The legislative elections being held in Japan on August 30 are widely expected to result in the end of half a century of almost uninterrupted rule by the Liberal Democratic Party. This being the case, the constitutionally mandated “citizens’ review” of supreme court justices that will be conducted at the same time will likely be even more of a sideshow than usual. Presented with a ballot listing the names of justices most Japanese people have never heard of, and provided with information about them the providence and completeness of which is uncertain, many voters either ignore this part of the polling process or submit unmarked ballots. Helped by court decisions holding that blank ballots can be counted as votes of approval, this process has added a largely harmless (from the perspective of the judiciary) veneer of democratic involvement in the judicial selection process.

It will be a shame, however, if this part of the coming election does turn out to be a sideshow as some interesting things are happening which deserve more attention. As discussed in David Law’s earlier post on this subject, some significant efforts are going into turning the judicial selection process into something more meaningful. In a full page opinion ad in the August 24 Asahi Shinbun (one of Japan’s leading national newspapers), an organization devoted to remedying electoral malapportionment is calling upon people to vote against two sitting justices who in a 2007 supreme court decision upheld an election in which the votes of citizens in some electoral districts were worth as little as 0.2 votes in others in terms of Diet representation.

In an interview in the Asahi newspaper on August 22, former supreme court justice Tokuji Izumi criticizes the court╒s past reluctance to act aggressively on this issue, noting that the seemingly arbitrary guidelines it has developed in the past – imbalances in voter representation of up to 300% in the House of Representatives and 600% being constitutional – are without foundation. Issuing decisions which provide a guidepost to the legislature, as the court has done in other areas, will not work with this problem. As Izumi says, “the selection of Diet members is a decision of the voters. But it is difficult for the Diet to itself reconsider the system by which it is chosen, difficult to make changes to the system by which you yourself were chosen. To the extent that you cannot expect the legislature to do so, it is up to the judiciary to provide checks on this issue.”

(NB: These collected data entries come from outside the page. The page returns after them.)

(** * mathisthomsen.de: render engine, i18n layer and export server

    A shallow embedding of the parts of [js/cv.js], [js/portfolio.js],
    [js/animations.js] and [server/export.js] that decide the behaviour of
    language resolution, localisation of bilingual fields, date formatting,
    case-study block rendering, the overview page, the section renderers of
    the CV with their bars, the language switch, the reveal and bar
    controllers and the two HTTP handlers.

    Conventions.
    - A JavaScript string is a [string]; [toLowerCase], [toUpperCase] act on
      the ASCII letters (language tags, the only strings they are applied to,
      are ASCII).
    - JSON data is a [value].  A property read gives what the data holds
      under the key.  The data holds no functions, so a member that an
      object only inherits from [Object.prototype] has no value here; what
      is stated about a read is stated for the keys the object holds
      itself and for the keys that name no inherited member ([inherited]),
      which covers every language code.
    - Module-level variables ([activeLang], [cvData], ...) and the browser
      objects the code touches are threaded explicitly.
    - Text assigned through [innerHTML] is kept as it is ([Markup]), not
      parsed.  What is stated about rendered data therefore follows the
      elements the code itself creates and appends: children are selected
      by class along the path from the mount ([children_with]), which does
      not depend on what a parser makes of a text from the data.
    - A number is an integer; where one is printed ([to_string]), the
      statements take it from the range JavaScript holds exactly
      ([safe_integer]). *)

From stdpp Require Import base option strings list gmap pretty.
From Stdlib Require Import ZArith Ascii String Lia.

#[local] Set Warnings "-register-all".
#[local] Open Scope string_scope.
#[local] Open Scope list_scope.

(** ** JavaScript values and strings *)

Module JS.

Inductive value :=
| VUndefined
| VNull
| VBool (b : bool)
| VNum (n : Z)
| VStr (s : string)
| VArr (l : list value)
| VObj (m : gmap string value).

(** ToBoolean. *)
Definition truthy (v : value) : bool :=
  match v with
  | VUndefined | VNull => false
  | VBool b => b
  | VNum n => negb (n =? 0)%Z
  | VStr s => negb (String.eqb s "")
  | VArr _ | VObj _ => true
  end.

(** [typeof v === 'string'] *)
Definition is_string (v : value) : bool :=
  match v with VStr _ => true | _ => false end.

Fixpoint join (sep : string) (l : list string) : string :=
  match l with
  | [] => ""
  | [x] => x
  | x :: r => x +:+ sep +:+ join sep r
  end.

(** ToString.  A number is printed by its decimal digits, which is what
    [String] gives for the integers of [safe_integer] below. *)
Fixpoint to_string (v : value) : string :=
  match v with
  | VUndefined => "undefined"
  | VNull => "null"
  | VBool true => "true"
  | VBool false => "false"
  | VNum n => pretty n
  | VStr s => s
  | VArr l =>
      join "," (List.map (fun x => match x with
                                   | VUndefined | VNull => ""
                                   | _ => to_string x
                                   end) l)
  | VObj _ => "[object Object]"
  end.
(** * Speakap SDK for Node.js: signed requests and the API wrapper

    A shallow embedding of [node/speakap.js]: the signed-request helpers
    ([percentEncode], [signedRequest], [validateSignature]) and the [API]
    wrapper with its six prototype members, followed by the properties of the
    written specification that concern them.

    JavaScript strings are sequences of UTF-16 code units; they are modelled
    as lists of code units.  Exceptions are modelled by a completion type.
    The built-ins the file relies on ([encodeURIComponent],
    [String.prototype.replace], [Array.prototype.sort], [JSON.parse], the
    lodash helpers) are modelled after their specifications; the HMAC, the
    date parser, [JSON.stringify] and the test by which [scheme.request]
    throws on its options are taken as parameters. *)

From Stdlib Require Import List NArith ZArith Bool Ascii String DecimalString.
From Stdlib Require Import Lia Permutation Sorted.
Import ListNotations.

Set Implicit Arguments.
Set Warnings "-register-all".

(* ================================================================== *)
(** * JavaScript values and built-ins *)
(* ================================================================== *)

Module JS.

(** A string is the list of its UTF-16 code units. *)
Definition jsstring := list N.

(** The code units of an ASCII literal. *)
Definition lit (s : string) : jsstring :=
  map N_of_ascii (list_ascii_of_string s).

(** The same, an apostrophe standing for a double quote. *)
Definition litq (s : string) : jsstring :=
  map (fun c => if N.eqb c 39 then 34%N else c) (lit s).

Fixpoint jsstring_eqb (a b : jsstring) : bool :=
  match a, b with
  | [], [] => true
  | x :: a', y :: b' => N.eqb x y && jsstring_eqb a' b'
  | _, _ => false
  end.

(** Thrown values: the native error objects, with their message. *)
Inductive exn :=
| Error (message : jsstring)
| TypeError (message : jsstring)
| URIError (message : jsstring)
| RangeError (message : jsstring)
| SyntaxError (message : jsstring).

(** The completion of an evaluation: a value, or a thrown exception. *)
Inductive completion (A : Type) :=
| Normal (a : A)
| Throw (e : exn).
Arguments Normal {A} a.
Arguments Throw {A} e.

Definition cbind {A B} (c : completion A) (k : A -> completion B) : completion B :=
  match c with
  | Normal a => k a
  | Throw e => Throw e
  end.

Notation "x <- c ;; k" := (cbind c (fun x => k))
  (at level 61, c at next level, right associativity).

(** [xs.map(f)] for a callback that can throw: the first exception, in
    iteration order, aborts the loop. *)
Fixpoint mapM {A B} (f : A -> completion B) (xs : list A) : completion (list B) :=
  match xs with
  | [] => Normal []
  | x :: xs' => y <- f x ;; ys <- mapM f xs' ;; Normal (y :: ys)
  end.

(** [parts.join(sep)] *)
Fixpoint join (sep : jsstring) (parts : list jsstring) : jsstring :=
  match parts with
  | [] => []
  | [p] => p
  | p :: rest => p ++ sep ++ join sep rest
  end.

(** A string-or-undefined value, and its conversion by [ToString]. *)
Definition ToString (v : option jsstring) : jsstring :=
  match v with
  | Some s => s
  | None => lit "undefined"
  end.

(** Truthiness of a string-or-undefined value: [undefined] and the empty
    string are falsy. *)
Definition truthy (v : option jsstring) : bool :=
  match v with
  | Some (_ :: _) => true
  | _ => false
  end.

(** [a || b] on string-or-undefined values. *)
Definition or_else (a b : option jsstring) : option jsstring :=
  if truthy a then a else b.

(** ** UTF-8 and [encodeURIComponent] *)

Definition in_range (lo hi c : N) : bool := N.leb lo c && N.leb c hi.

Definition is_high_surrogate (c : N) : bool := in_range 0xD800 0xDBFF c.
Definition is_low_surrogate (c : N) : bool := in_range 0xDC00 0xDFFF c.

Naming names has never been a particularly “Japanese” thing to do, particularly in the establishment. That is why this sort of ad campaign seems so significant. First, it is clearly well-funded (full page ads in a national newspaper aren’t cheap). Second, the list of people named as “founders” of the movement include Justice Izumi himself as well as a number of leading lawyers, former judges and prosecutors, well known academics and journalists, a number of corporate leaders (including the CEO of the Orix Group) – even a Fields-medal-winning mathematician. This is not the typical Japanese citizens group comprised of weekend activists holding meetings and leafleting against the establishment. It is the establishment, or a meaningful chunk of it, at least.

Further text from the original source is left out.